No representatives from Syria, Venezuela or Afghanistan were asked to attend, while North Korea and Nicaragua have only been invited at the ambassadorial level.
Conservative lawmakers and peers expressed concern that Chinese President Xi Jinping had been invited, although it is likely that Vice President Wang Qishan will actually represent the country.
Beijing last year imposed sanctions on nine individuals, including five Tory lawmakers and four organizations – in retaliation for Britain’s decision to sanction some Chinese officials.
Former Tory Party leader Ian Duncan Smith, one of the five accepted lawmakers, said it was “surprising” that China was invited given its “huge record of human rights abuses”.
Turkish President Recep Tayyip Erdoan will be represented by the country’s foreign minister, while European Commission chief Ursula von der Leyen is scheduled to attend.
Due to the Russian invasion, President of Ukraine Volodymyr Zelensky is not expected to attend, but First Lady Olena Zelenska is set.
The state funeral service, which will begin at 11 a.m. and last about an hour, will be conducted by Dr David Hoyle, Dean of Westminster.
At the start of the service, the choir of Westminster Abbey, joined by the choir of the Chapel Royal at St James’s Palace, would sing five sentences – lines of scripture to music.
Archbishop of Canterbury Justin Welby will deliver a sermon, and Truss and Baroness Patricia Scotland, Commonwealth Secretary General, will read lessons from the Corinthians and St John’s Gospel. Lessons will be followed by a specially commissioned setting of the hymn “Like the Heart” and the hymn “The Lord is my shepherd”.
Other hymns to be played would include “The day you gave, Lord, is coming to an end” and “Love is divine, the transcendental choice of all”.

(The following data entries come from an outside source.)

Import Sessions.

Lemma Map_get_set_eq {V} (m : Map V) (k : jsstring) (v : V) :
  Map_get (Map_set m k v) k = Some v.
Proof.
  induction m as [|[k' v'] m IH]; simpl.
  - now rewrite str_eqb_refl.
  - destruct (str_eqb k' k) eqn:E; simpl; rewrite E; [reflexivity|exact IH].
Qed.

Lemma Map_get_set_neq {V} (m : Map V) (k k' : jsstring) (v : V) :
  k <> k' -> Map_get (Map_set m k v) k' = Map_get m k'.
Proof.
  intros Hk. induction m as [|[k0 v0] m IH]; simpl.
  - apply str_eqb_neq in Hk. now rewrite Hk.
  - destruct (str_eqb k0 k) eqn:E; simpl.
    + apply str_eqb_eq in E. subst k0.
      apply str_eqb_neq in Hk. now rewrite Hk.
    + now rewrite IH.
Qed.

Lemma Map_get_delete_eq {V} (m : Map V) (k : jsstring) :
  Map_get (Map_delete m k) k = None.
Proof.
  unfold Map_delete. induction m as [|[k' v'] m IH]; simpl; [reflexivity|].
  destruct (str_eqb k' k) eqn:E; simpl; [exact IH|]. now rewrite E.
Qed.

Lemma Map_get_delete_neq {V} (m : Map V) (k k' : jsstring) :
  k <> k' -> Map_get (Map_delete m k) k' = Map_get m k'.
Proof.
  intros Hk. unfold Map_delete.
  induction m as [|[k0 v0] m IH]; simpl; [reflexivity|].
  destruct (str_eqb k0 k) eqn:E; simpl.
  - apply str_eqb_eq in E. subst k0.
    apply str_eqb_neq in Hk. now rewrite Hk.
  - now rewrite IH.
Qed.

Lemma Map_delete_idempotent {V} (m : Map V) (k : jsstring) :
  Map_delete (Map_delete m k) k = Map_delete m k.
Proof.
  unfold Map_delete. induction m as [|[k' v'] m IH]; simpl; [reflexivity|].
  destruct (str_eqb k' k) eqn:E; simpl; [exact IH|].
  rewrite E. simpl. now rewrite IH.
Qed.

Lemma split_no_sep (sep : code_unit) (s : jsstring) :
  ~ In sep s -> split sep s = [s].
Proof.
  induction s as [|c s IH]; simpl; intros Hn; [reflexivity|].
  destruct (N.eqb_spec c sep) as [E|_]; [exfalso; apply Hn; now left|].
  rewrite IH; [reflexivity|]. intros Hin. apply Hn. now right.
Qed.

Lemma bearer_token (token : jsstring) :
  ~ In 32%N token ->
  nth 1 (split 32%N (JS.js "Bearer " ++ token)) [] = token.
Proof. intros Hn. simpl. now rewrite split_no_sep. Qed.

(** X19: a session opened for a token without a space authenticates the
    header [Bearer token] until seven days (604800000 ms) have passed,
    the last instant included, and the sessions are left as they are;
    later the header is refused and the session is deleted, so the token
    is refused at every instant from then on, while the sessions of the
    other tokens are kept. *)
Theorem session_lives_seven_days (sessions : Map Session) (db : Server.DB)
  (token : jsstring) (uid : ObjectId) (opened now : Date) :
  ~ In 32%N token ->
  let sessions' := open_session sessions token uid opened in
  let header := Some (JS.js "Bearer " ++ token) in
  (now <= opened + 604800000 ->
   getUserFromToken sessions' db header now
   = (sessions', Server.User_findById (Server.users db) uid))
  /\ (opened + 604800000 < now ->
      let expired := Map_delete sessions' token in
      getUserFromToken sessions' db header now = (expired, None)
      /\ (forall t, getUserFromToken expired db header t = (expired, None))
      /\ (forall token', token' <> token ->
            Map_get expired token' = Map_get sessions token')).
Proof.
  intros Hn sessions' header.
  assert (Hlive : forall s t,
            live_session s header t
            = match Map_get s token with
              | None => (Map_delete s token, None)
              | Some session =>
                  if expiresAt session <? t then (Map_delete s token, None)
                  else (s, Some (userId session))
              end).
  { intros s t. unfold live_session, header.
    rewrite bearer_token by exact Hn. reflexivity. }
  assert (Hget : Map_get sessions' token
                 = Some {| userId := uid;
                           expiresAt := opened + 604800000 |})
    by apply Map_get_set_eq.
  split.
  - intros Hle. unfold getUserFromToken. rewrite Hlive, Hget.
    cbn [expiresAt userId].
    destruct (Z.ltb_spec (opened + 604800000) now); [lia|reflexivity].
  - intros Hlt expired. split; [|split].
    + unfold getUserFromToken. rewrite Hlive, Hget. cbn [expiresAt].
      destruct (Z.ltb_spec (opened + 604800000) now); [reflexivity|lia].
    + intros t. unfold getUserFromToken. rewrite Hlive. unfold expired.
      now rewrite Map_get_delete_eq, Map_delete_idempotent.
    + intros token' Hneq. unfold expired, sessions', open_session.
      rewrite Map_get_delete_neq by congruence.
      apply Map_get_set_neq. congruence.
Qed.

End SessionProperties.

(** A session opened at noon of 2024-01-31 is live seven days later and
    not a millisecond after that. *)
Lemma session_lives_seven_days_witness :
  let db := sample_account_db in
  let sessions := Sessions.open_session [] "5f2a9c" sample_owner
                    1706702400000 in
  Sessions.getUserFromToken sessions db (Some (JS.js "Bearer 5f2a9c"))
    1707307200000
  = (sessions, Some (sample_user sample_owner "free" 1))
  /\ Sessions.getUserFromToken sessions db (Some (JS.js "Bearer 5f2a9c"))
       1707307200001
     = ([], None).
Proof.
  intros db sessions.
  assert (Hn : ~ In 32%N (JS.js "5f2a9c")).
  { simpl. intros H.
    repeat (destruct H as [H|H]; [discriminate H|]). destruct H. }
  destruct (session_lives_seven_days [] db "5f2a9c" sample_owner
              1706702400000 1707307200000 Hn) as [Hlive _].
  destruct (session_lives_seven_days [] db "5f2a9c" sample_owner
              1706702400000 1707307200001 Hn) as [_ Hdead].
  split.
  - exact (Hlive ltac:(lia)).
  - exact (proj1 (Hdead ltac:(lia))).
Defined.

(** ** The in-memory prototype *)

Section PrototypeProperties.

Context `{Runtime}.

Import Prototype.





End PrototypeProperties.

(** ** The calendar *)

Section Calendar.

Lemma civil_from_days_steps (z : Z) :
  civil_from_days z
  = civil_of (year_of_era (day_of_era z) + era_of z * 400)
      (day_of_year (day_of_era z)).
Proof. reflexivity. Qed.

Lemma toISODate_steps (t : Date) :
  toISODate t = iso_of (civil_from_days (utc_day t)).
Proof.
  unfold toISODate, utc_day, iso_of.
  now destruct (civil_from_days (t / msPerDay)) as [[y m] d].
Qed.

Lemma day_of_era_range (z : Z) : 0 <= day_of_era z < 146097.
Proof. unfold day_of_era, era_of. Z.div_mod_to_equations. lia. Qed.

Lemma year_of_era_range (doe : Z) :
  0 <= doe < 146097 ->
  0 <= year_of_era doe <= 399 /\ 0 <= day_of_year doe <= 365.
Proof.
  unfold day_of_year, year_of_era. intros H.
  Z.div_mod_to_equations. lia.
Qed.

Lemma year_of_era_mono (a b : Z) :
  0 <= a -> a <= b -> b < 146097 -> year_of_era a <= year_of_era b.
Proof. unfold year_of_era. intros. Z.div_mod_to_equations. lia. Qed.

(** Later days have a later year, or the same year and a later day of
    the year. *)
Lemma march_order (z z' : Z) :
  z < z' ->
  let Y := year_of_era (day_of_era z) + era_of z * 400 in
  let Y' := year_of_era (day_of_era z') + era_of z' * 400 in
  Y < Y' \/ (Y = Y' /\ day_of_year (day_of_era z) < day_of_year (day_of_era z')).
Proof.
  intros Hz Y Y'. subst Y Y'.
  pose proof (day_of_era_range z) as Hd.
  pose proof (day_of_era_range z') as Hd'.
  destruct (year_of_era_range _ Hd) as [Hy _].
  destruct (year_of_era_range _ Hd') as [Hy' _].
  assert (He : era_of z <= era_of z')
    by (unfold era_of; apply Z.div_le_mono; lia).
  destruct (Z.eq_dec (era_of z) (era_of z')) as [E|E]; [|left; lia].
  assert (Hdoe : day_of_era z < day_of_era z')
    by (unfold day_of_era; rewrite E; lia).
  pose proof (year_of_era_mono (day_of_era z) (day_of_era z')
                ltac:(lia) ltac:(lia) ltac:(lia)) as Hm.
  destruct (Z.eq_dec (year_of_era (day_of_era z))
              (year_of_era (day_of_era z'))) as [Ey|Ey]; [|left; lia].
  right. split; [lia|]. unfold day_of_year. rewrite Ey. lia.
Qed.

Lemma civil_of_range (Y doy : Z) :
  0 <= doy <= 365 ->
  let '(y, m, d) := civil_of Y doy in
  Y <= y <= Y + 1 /\ 1 <= m <= 12 /\ 1 <= d <= 31.
Proof.
  intros H. unfold civil_of. cbv zeta.
  set (mp := (5 * doy + 2) / 153).
  assert (Hmp : 0 <= mp <= 11) by (unfold mp; Z.div_mod_to_equations; lia).
  assert (Hd : 1 <= doy - (153 * mp + 2) / 5 + 1 <= 31)
    by (unfold mp; Z.div_mod_to_equations; lia).
  destruct (Z.ltb_spec mp 10);
    match goal with
    | |- context [?a <=? 2] => destruct (Z.leb_spec a 2)
    end; lia.
Qed.

Lemma civil_of_order (Y Y' doy doy' : Z) :
  0 <= doy <= 365 -> 0 <= doy' <= 365 ->
  Y < Y' \/ (Y = Y' /\ doy < doy') ->
  date_lt (civil_of Y doy) (civil_of Y' doy').
Proof.
  intros H H' Ho. unfold civil_of, date_lt. cbv zeta.
  set (mp := (5 * doy + 2) / 153).
  set (mp' := (5 * doy' + 2) / 153).
  set (d := doy - (153 * mp + 2) / 5 + 1).
  set (d' := doy' - (153 * mp' + 2) / 5 + 1).
  assert (Hmp : 0 <= mp <= 11) by (unfold mp; Z.div_mod_to_equations; lia).
  assert (Hmp' : 0 <= mp' <= 11)
    by (unfold mp'; Z.div_mod_to_equations; lia).
  assert (Hmd : doy < doy' -> mp < mp' \/ (mp = mp' /\ d < d')).
  { intros Hlt. unfold d, d', mp, mp'. Z.div_mod_to_equations. lia. }
  clearbody mp mp' d d'.
  destruct (Z.ltb_spec mp 10); destruct (Z.ltb_spec mp' 10);
    repeat match goal with
           | |- context [?a <=? 2] => destruct (Z.leb_spec a 2)
           end; lia.
Qed.

Lemma civil_order (z z' : Z) :
  z < z' -> date_lt (civil_from_days z) (civil_from_days z').
Proof.
  intros Hz. rewrite !civil_from_days_steps.
  apply civil_of_order.
  - apply year_of_era_range, day_of_era_range.
  - apply year_of_era_range, day_of_era_range.
  - now apply march_order.
Qed.

Lemma civil_range (z : Z) :
  0 <= z < 2932897 ->
  let '(y, m, d) := civil_from_days z in
  1970 <= y <= 9999 /\ 1 <= m <= 12 /\ 1 <= d <= 31.
Proof.
  intros Hz.
  pose proof (civil_of_range (year_of_era (day_of_era z) + era_of z * 400)
                (day_of_year (day_of_era z))
                (proj2 (year_of_era_range _ (day_of_era_range z)))) as Hr.
  rewrite <- civil_from_days_steps in Hr.
  assert (Hlo : z = 0 \/ date_lt (civil_from_days 0) (civil_from_days z)).
  { destruct (Z.eq_dec z 0); [now left|right; apply civil_order; lia]. }
  assert (Hhi : z = 2932896
                \/ date_lt (civil_from_days z) (civil_from_days 2932896)).
  { destruct (Z.eq_dec z 2932896); [now left|right; apply civil_order; lia]. }
  change (civil_from_days 0) with (1970, 1, 1) in Hlo.
  change (civil_from_days 2932896) with (9999, 12, 31) in Hhi.
  destruct Hlo as [->|Hlo]; [vm_compute; intuition discriminate|].
  destruct Hhi as [->|Hhi]; [vm_compute; intuition discriminate|].
  destruct (civil_from_days z) as [[y m] d]. unfold date_lt in Hlo, Hhi.
  lia.
Qed.

End Calendar.

(** ** The texts of the dates *)

Section IsoDates.

Lemma digit_compare (a b : Z) :
  (digit a ?= digit b)%N = (a mod 10 ?= b mod 10).
Proof.
  unfold digit. rewrite <- N2Z.inj_compare, !N2Z.inj_add.
  rewrite !Z2N.id by (apply Z.mod_pos_bound; lia).
  apply Z.add_compare_mono_l.
Qed.

Lemma digits2 (n : Z) :
  0 <= n <= 99 -> n = 10 * ((n / 10) mod 10) + n mod 10.
Proof. intros. Z.div_mod_to_equations. lia. Qed.

Lemma digits4 (n : Z) :
  0 <= n <= 9999 ->
  n = 1000 * ((n / 1000) mod 10) + 100 * ((n / 100) mod 10)
      + 10 * ((n / 10) mod 10) + n mod 10.
Proof. intros. Z.div_mod_to_equations. lia. Qed.

Ltac compare_digit :=
  match goal with
  | |- match (?a ?= ?b) with _ => _ end = _ =>
      destruct (Z.compare_spec a b); [|reflexivity|exfalso; lia]
  end.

After the service the Queen’s coffin will be taken to Wellington Arch on the way to Windsor Castle, where a Commitment Service will take place at 4 p.m. It will be led by David Conner, Dean of Windsor. The rector of Sandringham, ministers to Crathy Kirk near Balmoral, and the clergy of the Royal Chapel in Windsor – representing some of the Queen’s favorite residences – will pray.
A private funeral will take place on Sunday evening at the King George VI Memorial Chapel at Windsor Castle and the late monarch will be buried with her husband, Prince Philip, Duke of Edinburgh.